# Description of the task:
Take the entries that follow and return exactly the lines from the one holding "split_and!; [done|done|done|]. by" through the one holding "intros Hid Ha.", both included. Nothing else is needed.

━━ Input for this task

(* ===== verification/DispatchInv.v ===== *)
(** * DispatchInv: dispatching and leaving

    The dispatcher's processor leaves the queues alone, so a round keeps their
    invariant; no step stays assigned to a builder that left; what a change of
    the configuration does to the order of the queues. *)

From Stdlib Require Import Ascii String.
From S2P Require Import NarInfo CacheCfg Stream BinaryCache.
From S2P Require Import Prelude Floats RustStr Nix Db Support Jobset Graph Dependents Result Machine.
From S2P Require Import MachineInv Queue QueueOrder QueueInv QueueProcess Config Uploader FodChecker.
From S2P Require Import State StateInv FailJob SucceedJob Reclaim Dispatch Grpc.
Local Open Scope list_scope.
Local Open Scope Z_scope.

Section Env.
Context `{HI : HashIter} `{FE : FloatEnv} `{TL : TimeLib} `{NE : NixEnv} `{DE : DbEnv} `{SE : StateEnv}
  `{UL : UuidLib} `{UR : UrlLib}.

(** ** Leaving builders *)

(** The derivation is not scheduled and no builder has the id. *)
Definition unassigned (id : Uuid) (drv : StorePath) (w : World) : Prop :=
  iq_scheduled (w_queues w) !! drv = None ∧ ms_by_uuid (w_machines w) !! id = None.

Section Unassigned.
Context (id : Uuid) (drv : StorePath).
Abbreviation U := (unassigned id drv).

Lemma unassigned_same {A} (m : WM A) :
  (∀ w, w_queues (m w).2 = w_queues w ∧ w_machines (m w).2 = w_machines w) → preserves U m.
Proof. intros H w. unfold unassigned. destruct (H w) as [-> ->]. done. Qed.
Lemma unassigned_db {A} (m : DbM A) : preserves U (db m).
Proof. apply unassigned_same. intros w. unfold db, zoom. by destruct (m (w_db w)). Qed.
Lemma unassigned_queues f :
  (∀ h iq, iq_scheduled (f h iq) = iq_scheduled iq) → preserves U (on_queues f).
Proof. intros H w. unfold unassigned. cbn. by rewrite H. Qed.
Lemma unassigned_machine {A} a (f : Machine → Heap → A * (Machine * Heap)) : preserves U (on_machine a f).
Proof.
  intros w Hw. unfold on_machine. destruct (ms_objs _ !! a); [|done]. by destruct (f m (w_heap w)) as [r [m' h']].
Qed.
Lemma unassigned_take d : preserves U (take_scheduled d).
Proof.
  intros w [Hs Hm]. unfold take_scheduled, Queues.remove_job_from_scheduled.
  destruct (iq_scheduled (w_queues w) !! d); [|done]. split; [|done]. cbn.
  destruct (decide (d = drv)) as [->|Hne]; [apply lookup_delete_eq|by rewrite lookup_delete_ne].
Qed.

Ltac unassigned :=
  repeat first
    [ apply unassigned_db | apply unassigned_machine | apply unassigned_take
    | (apply unassigned_queues; intros ? ?; first [apply remove_job_scheduled|reflexivity])
    | (apply unassigned_same; intros ?; split; reflexivity)
    | apply preserves_attempt
    | apply preserves_bind; [|intros ?]
    | match goal with
      | |- preserves _ (if ?b then _ else _) => destruct b
      | |- preserves _ (match ?b with _ => _ end) => destruct b
      end ].

Lemma fail_loop_unassigned fuel machine job step fin ids :
  preserves U (fail_loop fuel machine job step fin ids).
Proof.
  revert fin ids. induction fuel as [|fuel IH]; intros fin ids; cbn [fail_loop]; [by intros w|].
  unfold get_all_indirect_builds, retire. unassigned. apply IH.
Qed.

(** [fail_step] once the item is taken out of [scheduled]. *)
Lemma fail_rest_unassigned d item state timings :
  preserves U (with_held (it_step_info item) (
    step ← step_of_item item;
    on_heap (upd_step step (Step.set_finished false));;
    job ← take_job (it_machine item) d;
    fail_taken item step job state timings)).
Proof.
  unfold with_held, take_job, fail_taken, inner_fail_job, finish_build_step. unassigned.
  all: apply fail_loop_unassigned.
Qed.

Lemma fail_step_unassigned d state timings : preserves U (fail_step d state timings).
Proof.
  unfold fail_step, take_and. apply preserves_bind; [apply unassigned_take|]. intros item. apply fail_rest_unassigned.
Qed.
End Unassigned.

Lemma fail_step_unassigns id drv state timings w :
  ms_by_uuid (w_machines w) !! id = None → unassigned id drv (fail_step drv state timings w).2.
Proof.
  intros Hm. unfold fail_step, take_and. rewrite bind_run. unfold take_scheduled, Queues.remove_job_from_scheduled.
  destruct (iq_scheduled (w_queues w) !! drv) as [item|] eqn:E; cbn [ok_or]; [|by split].
  apply fail_rest_unassigned. split; [|done]. cbn. apply lookup_delete_eq.
Qed.

Lemma fail_jobs_unassigned id (jobs : list Job) w :
  ms_by_uuid (w_machines w) !! id = None →
  let r := for_each jobs (λ job,
    attempt (fail_step (j_path job) RsPreparingFailure BuildTimings.default);; mret tt) w in
  r.1 = Ok tt ∧ ms_by_uuid (w_machines r.2) !! id = None ∧
  (∀ d, unassigned id d w → unassigned id d r.2) ∧
  ∀ job, job ∈ jobs → unassigned id (j_path job) r.2.
Proof.
  revert w. induction jobs as [|job jobs IH]; intros w Hm.
  { split_and!; [done|done|done|]. by intros j ?%not_elem_of_nil. }
  pose proof (fail_step_unassigns id (j_path job) RsPreparingFailure BuildTimings.default w Hm) as Hj.
  pose proof (λ d, fail_step_unassigned id d (j_path job) RsPreparingFailure BuildTimings.default w) as Hk.
  set (f := λ job : Job, _). cbn zeta.
  assert (for_each (job :: jobs) f w =
    for_each jobs f (fail_step (j_path job) RsPreparingFailure BuildTimings.default w).2) as ->.
  { cbn [for_each]. rewrite bind_run. unfold f at 1. rewrite bind_run. unfold attempt at 1.
    by destruct (fail_step _ _ _ w). }
  destruct (IH _ (proj2 Hj)) as (H1 & H2 & H3 & H4). split_and!; [done|done|auto|].
  intros j [->|Hin]%elem_of_cons; auto.
Qed.

Lemma remove_machine_spec id w a m :
  ms_by_uuid (w_machines w) !! id = Some a → ms_objs (w_machines w) !! a = Some m →
  let r := remove_machine id w in
  r.1 = Ok tt ∧ ms_by_uuid (w_machines r.2) !! id = None ∧
  ∀ job, job ∈ mc_jobs m → iq_scheduled (w_queues r.2) !! j_path job = None.
Proof.
  intros Hid Ha. unfold remove_machine, on_machines, Machines.remove_machine. rewrite !bind_run. cbn zeta.
  rewrite Hid. cbn [mbind option_bind]. rewrite Ha. cbn [mbind option_bind].
  set (ms := Machines.reconstruct_supported_features _).
  set (w1 := (w <| w_machines := ms |>) <| w_heap := w_heap w |>).
  rewrite bind_run. unfold machine_at.
  assert (ms_objs (w_machines w1) !! a = Some m) as -> by done. cbn [ok_or].
  destruct (fail_jobs_unassigned id (mc_jobs m) w1) as (H1 & H2 & _ & H4).
  { cbn. apply lookup_delete_eq. }
  split_and!; [done|done|]. intros job Hj. by apply H4.
Qed.

(** C15: When the task of a builder's tunnel ends - the builder left, the
    connection broke, a message could not be sent -, no builder is registered
    under its id any more and none of the steps it was given is still marked
    as scheduled, whatever the database answers to the failures of its jobs. *)
Theorem tunnel_end_unassigns (id : Uuid) (ev : TunnelEvent) (w w' : World) (a : addr) (m : Machine)
    (Hid : ms_by_uuid (w_machines w) !! id = Some a) (Ha : ms_objs (w_machines w) !! a = Some m)
    (Hend : tunnel_event id ev w = (Ok false, w')) :
  Machines.get_machine_by_id id (w_machines w') = None ∧
  ∀ job, job ∈ mc_jobs m → iq_scheduled (w_queues w') !! j_path job = None.
Proof.
  pose proof (remove_machine_spec id w a m Hid Ha) as Hspec. cbn zeta in Hspec.
  assert (w' = (remove_machine id w).2) as ->; [|by destruct Hspec as (_ & ? & ?)].
  assert ((remove_machine id ≫= λ _, mret false) w = (Ok false, w') → w' = (remove_machine id w).2) as Hl.
  { rewrite bind_run. destruct (remove_machine id w) as [[]]; [|done]. by intros [= <-]. }
  assert (∀ m : WM unit, (m ≫= λ _, mret true) w ≠ (Ok false, w')) as Ht.
  { intros m'. rewrite bind_run. by destruct (m' w) as [[] ?]. }
  destruct ev as [[]|[]| |[msg|]|[] []|]; cbn [tunnel_event] in Hend;
    first [by apply Hl | by apply Ht in Hend | done].
Qed.

(** ** The processor of the dispatcher *)

(** The queues and the steps stay as they are. *)
Definition calm {A} (m : WM A) : Prop :=
  ∀ w, w_queues (m w).2 = w_queues w ∧ hp_steps (w_heap (m w).2) = hp_steps (w_heap w).

Lemma calm_bind {A B} (m : WM A) (f : A → WM B) : calm m → (∀ a, calm (f a)) → calm (m ≫= f).
Proof.
  intros Hm Hf w. rewrite bind_run. destruct (Hm w) as [E1 E2]. destruct (m w) as [[a|e] w1]; [|done].
  destruct (Hf a w1) as [-> ->]. done.
Qed.
Lemma calm_for_each {A} (l : list A) (f : A → WM unit) : (∀ x, calm (f x)) → calm (for_each l f).
Proof. intros Hf. induction l; cbn; [done|]. by apply calm_bind. Qed.
Lemma calm_attempt {A} (m : WM A) : calm m → calm (attempt m).
Proof. intros H w. unfold attempt. specialize (H w). by destruct (m w). Qed.
Lemma calm_db {A} (m : DbM A) : calm (db m).
Proof. intros w. unfold db, zoom. by destruct (m (w_db w)). Qed.

Lemma find_machine_steps ff req l ms h : hp_steps (Machines.find_machine ff req l ms h).2.2 = hp_steps h.
Proof.
  revert ms h. induction l as [|a l IH]; intros ms h; cbn [Machines.find_machine]; [done|].
  destruct (ms_objs ms !! a) as [m|]; [|apply IH].
  assert (hp_steps (Machines.capacity ff m h).2.2 = hp_steps h) as E.
  { destruct ff; [|done]. cbn. unfold Machine.has_capacity. cbn [now]. by repeat case_match. }
  destruct (Machines.capacity ff m h) as [free [m' h']]. cbn in E.
  destruct (free && _); [done|]. by rewrite IH.
Qed.

Lemma get_machine_steps system req ff ms h :
  hp_steps (Machines.get_machine_for_system system req ff ms h).2.2 = hp_steps h.
Proof.
  unfold Machines.get_machine_for_system. destruct (decide _); [apply find_machine_steps|].
  destruct (ms_by_system ms !! system); [apply find_machine_steps|done].
Qed.

Lemma calm_on_machines {A} (f : Machines → Heap → A * (Machines * Heap)) :
  (∀ ms h, hp_steps (f ms h).2.2 = hp_steps h) → calm (on_machines f).
Proof.
  intros H w. unfold on_machines. specialize (H (w_machines w) (w_heap w)).
  by destruct (f (w_machines w) (w_heap w)) as [r [ms h]].
Qed.

Lemma build_drv_objects job opts presigned m h :
  match Machine.build_drv job opts presigned m h with
  | Ok (_, h') => hp_steps h' = hp_steps h
  | Err _ => True
  end.
Proof.
  unfold Machine.build_drv. destruct (Machine.send _ m) as [m1|e]; [|done]. cbn [mbind result_bind].
  set (p := if _ =? 0 then _ else (m1, h)).
  assert (hp_steps p.2 = hp_steps h) as Ep by (unfold p; by destruct (_ =? 0)).
  destruct p as [m2 h2]. cbn in Ep. unfold Machine.insert_job.
  pose proof (store_current_jobs_objects (Z.of_nat (length (mc_jobs m2 ++ [job]))) (mc_stats m2) h2) as [E _].
  destruct (Stats.store_current_jobs _ _ h2) as [st h3]. cbn in *. congruence.
Qed.

Lemma calm_build_drv a job opts presigned : calm (try_machine a (Machine.build_drv job opts presigned)).
Proof.
  intros w. unfold try_machine. destruct (ms_objs (w_machines w) !! a) as [m|]; [|done].
  pose proof (build_drv_objects job opts presigned m (w_heap w)) as H.
  by destruct (Machine.build_drv job opts presigned m (w_heap w)) as [[m' h']|e].
Qed.

Ltac calm :=
  repeat first
    [ apply calm_db | apply calm_attempt | apply calm_build_drv
    | (apply calm_on_machines; intros ? ?; apply get_machine_steps)
    | (intros ?; split; [reflexivity|apply finish_all_steps])
    | (intros ?; split; reflexivity)
    | apply calm_bind; [|intros ?]
    | apply calm_for_each; intros ?
    | match goal with
      | |- calm (if ?b then _ else _) => destruct b
      | |- calm (match ?b with _ => _ end) => destruct b
      end ].

Lemma fail_loop_calm fuel machine job step fin ids : calm (fail_loop fuel machine job step fin ids).
Proof.
  revert fin ids. induction fuel as [|fuel IH]; intros fin ids; cbn [fail_loop]; [done|].
  unfold get_all_indirect_builds, retire. calm. apply IH.
Qed.

Lemma realise_calm c : calm (realise_drv_on_valid_machine c).
Proof.
  unfold realise_drv_on_valid_machine, resolve, submit, check_cached_failure, inner_fail_job, finish_build_step.
  calm. all: apply fail_loop_calm.
Qed.

Lemma calm_quiet {A} (m : WM A) : calm m → quiet m.
Proof. intros H w. destruct (H w) as [E1 E2]. split; [done|]. intros a. cbn. by rewrite E2. Qed.

(** ** A change of the configuration *)

Lemma reload_queues new w w' :
  reload_config_callback new w = (Ok tt, w') → pa_step_sort_fn (w_config w) ≠ pa_step_sort_fn new →
  w_queues w' = Queues.sort_queues (w_heap w) (pa_step_sort_fn (w_config w)) (w_queues w).
Proof.
  intros H Hne. unfold reload_config_callback in H.
  apply bind_Ok in H as (cfg & w0 & [= <- <-] & H). cbn zeta in H.
  set (changed := negb (bool_decide _)) in H.
  assert (∀ uris w0 r w1, open_stores uris w0 = (r, w1) → w1 = w0) as Hopen.
  { induction uris as [|u us IH]; cbn; intros w0 r w1; [by intros [= _ <-]|].
    rewrite bind_run. unfold lift_result at 1. destruct (open_store u); [|by intros [= _ <-]].
    rewrite bind_run. destruct (open_stores us w0) as [[l|e] w2] eqn:E; apply IH in E as ->; by intros [= _ <-]. }
  apply bind_Ok in H as (rs & w1 & H1 & H).
  assert (w1 = w) as -> by (destruct changed; [by eapply Hopen|by injection H1]).
  apply bind_Ok in H as (u & w1 & H2 & H).
  assert (w1 = w) as -> by (destruct (decide _); by injection H2).
  apply bind_Ok in H as (u' & w1 & H3 & H).
  assert (w_queues w1 = w_queues w ∧ w_heap w1 = w_heap w) as [E1 E2] by (destruct (decide _); by injection H3 as _ <-).
  rewrite decide_False in H by done. apply bind_Ok in H as (u'' & w2 & H4 & H). injection H4 as _ <-.
  apply bind_Ok in H as (u3 & w3 & H5 & H). injection H as <-. cbn.
  destruct changed; injection H5 as _ <-; cbn; by rewrite E1, E2.
Qed.
End Env.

━━━━

# Result for this task:
  { split_and!; [done|done|done|]. by intros j ?%not_elem_of_nil. }
  pose proof (fail_step_unassigns id (j_path job) RsPreparingFailure BuildTimings.default w Hm) as Hj.
  pose proof (λ d, fail_step_unassigned id d (j_path job) RsPreparingFailure BuildTimings.default w) as Hk.
  set (f := λ job : Job, _). cbn zeta.
  assert (for_each (job :: jobs) f w =
    for_each jobs f (fail_step (j_path job) RsPreparingFailure BuildTimings.default w).2) as ->.
  { cbn [for_each]. rewrite bind_run. unfold f at 1. rewrite bind_run. unfold attempt at 1.
    by destruct (fail_step _ _ _ w). }
  destruct (IH _ (proj2 Hj)) as (H1 & H2 & H3 & H4). split_and!; [done|done|auto|].
  intros j [->|Hin]%elem_of_cons; auto.
Qed.

Lemma remove_machine_spec id w a m :
  ms_by_uuid (w_machines w) !! id = Some a → ms_objs (w_machines w) !! a = Some m →
  let r := remove_machine id w in
  r.1 = Ok tt ∧ ms_by_uuid (w_machines r.2) !! id = None ∧
  ∀ job, job ∈ mc_jobs m → iq_scheduled (w_queues r.2) !! j_path job = None.
Proof.
  intros Hid Ha. unfold remove_machine, on_machines, Machines.remove_machine. rewrite !bind_run. cbn zeta.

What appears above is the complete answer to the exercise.